Records from a data source
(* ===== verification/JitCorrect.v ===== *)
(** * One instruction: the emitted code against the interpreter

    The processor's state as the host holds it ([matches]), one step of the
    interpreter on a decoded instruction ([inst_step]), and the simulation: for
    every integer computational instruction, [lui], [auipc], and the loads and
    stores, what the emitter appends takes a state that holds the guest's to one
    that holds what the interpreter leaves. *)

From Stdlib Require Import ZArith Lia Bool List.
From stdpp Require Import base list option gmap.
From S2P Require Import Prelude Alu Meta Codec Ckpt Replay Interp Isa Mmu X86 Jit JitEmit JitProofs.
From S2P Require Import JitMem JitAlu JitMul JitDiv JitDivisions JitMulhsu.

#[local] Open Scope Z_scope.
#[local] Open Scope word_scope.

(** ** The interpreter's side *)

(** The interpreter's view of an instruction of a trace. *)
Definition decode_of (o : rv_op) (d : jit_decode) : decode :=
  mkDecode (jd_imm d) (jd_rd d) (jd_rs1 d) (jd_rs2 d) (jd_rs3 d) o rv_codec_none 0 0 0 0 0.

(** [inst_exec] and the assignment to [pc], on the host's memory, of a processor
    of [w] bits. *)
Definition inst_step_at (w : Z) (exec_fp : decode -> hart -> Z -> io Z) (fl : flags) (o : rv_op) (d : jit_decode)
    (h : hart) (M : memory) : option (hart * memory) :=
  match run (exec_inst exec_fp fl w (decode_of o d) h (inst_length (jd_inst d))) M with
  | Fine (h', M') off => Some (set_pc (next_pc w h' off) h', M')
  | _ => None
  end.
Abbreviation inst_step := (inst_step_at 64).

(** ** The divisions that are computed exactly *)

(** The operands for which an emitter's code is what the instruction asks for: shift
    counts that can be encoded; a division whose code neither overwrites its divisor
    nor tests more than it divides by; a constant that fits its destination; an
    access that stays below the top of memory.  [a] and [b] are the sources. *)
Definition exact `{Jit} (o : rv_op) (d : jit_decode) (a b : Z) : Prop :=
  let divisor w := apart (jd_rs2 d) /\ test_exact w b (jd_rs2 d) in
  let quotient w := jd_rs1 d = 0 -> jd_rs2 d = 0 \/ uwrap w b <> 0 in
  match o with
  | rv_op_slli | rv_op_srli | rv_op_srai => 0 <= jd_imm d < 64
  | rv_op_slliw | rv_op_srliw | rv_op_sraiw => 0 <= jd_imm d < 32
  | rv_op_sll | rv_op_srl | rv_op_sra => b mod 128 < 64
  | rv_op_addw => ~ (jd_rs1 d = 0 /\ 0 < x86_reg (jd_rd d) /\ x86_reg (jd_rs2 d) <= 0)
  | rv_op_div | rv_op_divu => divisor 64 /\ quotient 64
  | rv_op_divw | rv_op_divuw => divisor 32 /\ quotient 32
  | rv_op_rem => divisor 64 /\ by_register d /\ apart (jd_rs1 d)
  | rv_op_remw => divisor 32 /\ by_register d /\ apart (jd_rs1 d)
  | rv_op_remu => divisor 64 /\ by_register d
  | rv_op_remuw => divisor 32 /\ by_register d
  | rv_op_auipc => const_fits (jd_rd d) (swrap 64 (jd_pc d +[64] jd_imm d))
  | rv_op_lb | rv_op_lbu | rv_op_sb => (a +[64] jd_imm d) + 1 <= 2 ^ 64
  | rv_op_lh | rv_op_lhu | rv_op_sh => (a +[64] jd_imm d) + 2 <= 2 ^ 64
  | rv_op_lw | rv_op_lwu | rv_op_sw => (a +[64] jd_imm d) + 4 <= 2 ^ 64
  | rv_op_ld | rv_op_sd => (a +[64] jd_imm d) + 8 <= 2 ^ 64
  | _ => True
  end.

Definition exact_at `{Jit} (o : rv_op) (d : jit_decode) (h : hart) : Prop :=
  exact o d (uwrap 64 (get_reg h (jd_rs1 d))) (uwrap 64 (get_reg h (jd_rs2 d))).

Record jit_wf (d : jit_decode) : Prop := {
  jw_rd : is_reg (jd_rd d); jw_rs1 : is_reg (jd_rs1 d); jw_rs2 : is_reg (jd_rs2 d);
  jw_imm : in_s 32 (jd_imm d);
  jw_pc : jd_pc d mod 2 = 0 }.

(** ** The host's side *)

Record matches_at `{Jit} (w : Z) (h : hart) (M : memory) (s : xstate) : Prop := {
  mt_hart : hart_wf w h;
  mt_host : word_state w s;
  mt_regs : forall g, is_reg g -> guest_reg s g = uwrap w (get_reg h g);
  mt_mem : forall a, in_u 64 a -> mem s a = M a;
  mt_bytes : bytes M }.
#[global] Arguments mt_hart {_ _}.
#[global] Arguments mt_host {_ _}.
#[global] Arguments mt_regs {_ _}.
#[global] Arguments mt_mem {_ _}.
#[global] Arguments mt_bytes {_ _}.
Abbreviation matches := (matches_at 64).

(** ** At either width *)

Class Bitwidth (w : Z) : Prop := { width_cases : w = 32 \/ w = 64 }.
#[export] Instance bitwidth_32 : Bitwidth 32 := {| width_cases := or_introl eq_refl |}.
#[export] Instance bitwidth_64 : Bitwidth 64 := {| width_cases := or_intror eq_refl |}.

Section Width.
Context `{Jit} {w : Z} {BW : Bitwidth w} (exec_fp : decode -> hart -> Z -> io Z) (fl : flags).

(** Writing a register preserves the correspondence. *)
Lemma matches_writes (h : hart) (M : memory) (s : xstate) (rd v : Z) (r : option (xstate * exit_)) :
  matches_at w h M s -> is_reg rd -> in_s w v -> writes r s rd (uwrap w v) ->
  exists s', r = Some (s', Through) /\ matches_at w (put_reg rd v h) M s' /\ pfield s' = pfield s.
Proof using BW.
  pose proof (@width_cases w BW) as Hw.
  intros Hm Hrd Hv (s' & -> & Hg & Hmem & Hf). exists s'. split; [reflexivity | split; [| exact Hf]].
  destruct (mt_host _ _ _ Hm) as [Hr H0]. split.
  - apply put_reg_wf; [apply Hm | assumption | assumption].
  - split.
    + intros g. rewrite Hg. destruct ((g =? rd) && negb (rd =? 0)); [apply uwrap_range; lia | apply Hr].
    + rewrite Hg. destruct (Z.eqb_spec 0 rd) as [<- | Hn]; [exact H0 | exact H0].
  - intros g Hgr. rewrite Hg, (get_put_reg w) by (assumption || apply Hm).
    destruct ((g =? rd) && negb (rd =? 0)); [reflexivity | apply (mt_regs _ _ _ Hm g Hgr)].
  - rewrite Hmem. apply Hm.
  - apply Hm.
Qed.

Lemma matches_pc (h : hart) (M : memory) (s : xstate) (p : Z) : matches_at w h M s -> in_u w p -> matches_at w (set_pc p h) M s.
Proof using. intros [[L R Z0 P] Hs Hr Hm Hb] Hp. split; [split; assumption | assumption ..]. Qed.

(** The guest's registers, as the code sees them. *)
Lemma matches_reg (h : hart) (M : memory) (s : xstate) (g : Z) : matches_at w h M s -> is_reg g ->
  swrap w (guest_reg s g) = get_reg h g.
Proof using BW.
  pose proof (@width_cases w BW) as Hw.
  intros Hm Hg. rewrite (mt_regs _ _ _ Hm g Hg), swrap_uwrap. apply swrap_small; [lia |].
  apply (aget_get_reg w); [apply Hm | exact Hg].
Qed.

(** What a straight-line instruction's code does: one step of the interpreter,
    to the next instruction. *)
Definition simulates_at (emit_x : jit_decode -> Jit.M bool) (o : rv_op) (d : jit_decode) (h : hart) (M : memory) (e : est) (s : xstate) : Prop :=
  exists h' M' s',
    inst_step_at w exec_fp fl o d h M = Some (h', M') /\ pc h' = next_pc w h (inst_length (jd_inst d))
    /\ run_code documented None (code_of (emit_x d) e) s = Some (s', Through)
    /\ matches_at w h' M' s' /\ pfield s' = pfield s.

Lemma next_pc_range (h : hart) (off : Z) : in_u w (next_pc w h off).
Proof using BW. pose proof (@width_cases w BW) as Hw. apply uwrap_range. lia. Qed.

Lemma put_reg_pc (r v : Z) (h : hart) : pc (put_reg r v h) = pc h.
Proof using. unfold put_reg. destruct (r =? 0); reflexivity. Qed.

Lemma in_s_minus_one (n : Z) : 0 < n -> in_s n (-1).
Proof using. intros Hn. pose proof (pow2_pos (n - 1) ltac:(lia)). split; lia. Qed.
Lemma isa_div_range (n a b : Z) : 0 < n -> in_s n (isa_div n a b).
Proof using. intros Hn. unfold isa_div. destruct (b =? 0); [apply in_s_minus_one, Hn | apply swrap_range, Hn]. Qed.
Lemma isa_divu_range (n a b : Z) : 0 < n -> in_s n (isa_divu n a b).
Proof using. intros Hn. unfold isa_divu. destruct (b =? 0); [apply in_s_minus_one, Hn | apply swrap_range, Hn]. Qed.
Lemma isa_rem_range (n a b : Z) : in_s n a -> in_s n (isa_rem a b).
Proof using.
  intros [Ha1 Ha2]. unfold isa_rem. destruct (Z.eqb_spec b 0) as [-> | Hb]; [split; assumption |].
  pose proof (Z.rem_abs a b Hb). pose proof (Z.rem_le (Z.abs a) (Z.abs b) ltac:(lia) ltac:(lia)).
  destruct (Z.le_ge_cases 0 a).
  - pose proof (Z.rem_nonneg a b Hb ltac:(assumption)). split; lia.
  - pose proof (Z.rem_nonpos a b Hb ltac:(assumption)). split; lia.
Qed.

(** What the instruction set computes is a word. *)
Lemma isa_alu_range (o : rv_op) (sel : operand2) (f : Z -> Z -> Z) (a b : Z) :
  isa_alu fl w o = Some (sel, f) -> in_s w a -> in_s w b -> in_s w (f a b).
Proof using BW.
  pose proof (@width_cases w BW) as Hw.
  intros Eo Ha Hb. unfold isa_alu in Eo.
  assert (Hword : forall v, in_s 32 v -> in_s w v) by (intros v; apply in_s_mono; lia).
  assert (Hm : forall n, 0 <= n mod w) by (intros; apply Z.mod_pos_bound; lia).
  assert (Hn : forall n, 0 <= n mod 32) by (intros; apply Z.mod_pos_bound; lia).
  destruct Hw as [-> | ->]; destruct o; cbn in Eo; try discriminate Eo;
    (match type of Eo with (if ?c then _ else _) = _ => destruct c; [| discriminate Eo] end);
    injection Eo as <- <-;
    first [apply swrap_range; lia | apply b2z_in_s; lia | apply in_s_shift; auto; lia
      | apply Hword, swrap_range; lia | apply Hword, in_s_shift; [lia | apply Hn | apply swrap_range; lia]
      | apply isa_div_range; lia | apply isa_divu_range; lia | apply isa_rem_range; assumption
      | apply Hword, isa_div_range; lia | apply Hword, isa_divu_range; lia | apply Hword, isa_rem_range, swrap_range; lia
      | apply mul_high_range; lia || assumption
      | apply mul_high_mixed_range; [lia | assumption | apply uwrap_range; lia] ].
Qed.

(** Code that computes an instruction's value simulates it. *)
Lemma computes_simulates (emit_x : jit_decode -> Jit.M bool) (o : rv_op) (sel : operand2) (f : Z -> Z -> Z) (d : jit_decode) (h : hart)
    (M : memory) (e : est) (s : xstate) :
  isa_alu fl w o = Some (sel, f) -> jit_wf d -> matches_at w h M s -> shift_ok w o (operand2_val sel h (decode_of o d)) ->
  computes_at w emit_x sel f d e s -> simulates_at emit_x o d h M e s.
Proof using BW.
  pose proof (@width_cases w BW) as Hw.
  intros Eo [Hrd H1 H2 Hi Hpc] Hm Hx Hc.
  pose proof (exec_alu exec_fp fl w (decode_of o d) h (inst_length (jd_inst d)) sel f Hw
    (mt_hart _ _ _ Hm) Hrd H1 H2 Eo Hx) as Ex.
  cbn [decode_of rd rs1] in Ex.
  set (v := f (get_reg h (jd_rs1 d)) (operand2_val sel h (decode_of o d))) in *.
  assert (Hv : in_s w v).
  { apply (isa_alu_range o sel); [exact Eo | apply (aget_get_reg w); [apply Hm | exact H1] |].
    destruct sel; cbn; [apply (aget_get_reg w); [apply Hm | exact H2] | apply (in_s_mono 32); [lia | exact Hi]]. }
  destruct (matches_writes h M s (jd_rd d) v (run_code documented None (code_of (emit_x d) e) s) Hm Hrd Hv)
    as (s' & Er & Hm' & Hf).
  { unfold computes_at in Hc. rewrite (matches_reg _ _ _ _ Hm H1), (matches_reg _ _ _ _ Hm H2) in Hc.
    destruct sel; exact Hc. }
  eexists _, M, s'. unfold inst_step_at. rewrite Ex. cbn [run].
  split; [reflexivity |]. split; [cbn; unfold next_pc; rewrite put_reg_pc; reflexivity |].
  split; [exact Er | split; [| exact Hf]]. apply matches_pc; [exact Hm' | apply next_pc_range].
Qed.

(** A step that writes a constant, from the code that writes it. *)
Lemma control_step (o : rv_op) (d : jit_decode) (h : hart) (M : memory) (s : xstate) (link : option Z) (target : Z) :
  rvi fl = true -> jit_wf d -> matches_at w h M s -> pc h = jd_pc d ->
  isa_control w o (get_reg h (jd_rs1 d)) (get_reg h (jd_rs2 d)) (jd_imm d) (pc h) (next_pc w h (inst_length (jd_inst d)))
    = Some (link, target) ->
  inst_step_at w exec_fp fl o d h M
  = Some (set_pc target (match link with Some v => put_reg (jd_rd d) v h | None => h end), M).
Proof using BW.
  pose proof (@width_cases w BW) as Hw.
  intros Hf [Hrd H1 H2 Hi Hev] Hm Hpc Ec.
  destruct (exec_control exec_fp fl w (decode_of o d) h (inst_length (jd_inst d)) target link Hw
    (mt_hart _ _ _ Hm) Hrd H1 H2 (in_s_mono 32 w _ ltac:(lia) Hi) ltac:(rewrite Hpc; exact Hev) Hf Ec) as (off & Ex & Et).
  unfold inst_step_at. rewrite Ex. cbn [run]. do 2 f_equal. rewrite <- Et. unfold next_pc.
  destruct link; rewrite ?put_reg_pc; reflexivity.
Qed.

*WORK INSTRUCTIONS*: The lines from the start of the entries above through the line containing "that holds what" are the ones to return, please; copy them exactly and include both ends.

*FINISHED TASK*:
(* ===== verification/JitCorrect.v ===== *)
(** * One instruction: the emitted code against the interpreter

    The processor's state as the host holds it ([matches]), one step of the
    interpreter on a decoded instruction ([inst_step]), and the simulation: for
    every integer computational instruction, [lui], [auipc], and the loads and
    stores, what the emitter appends takes a state that holds the guest's to one
    that holds what the interpreter leaves. *)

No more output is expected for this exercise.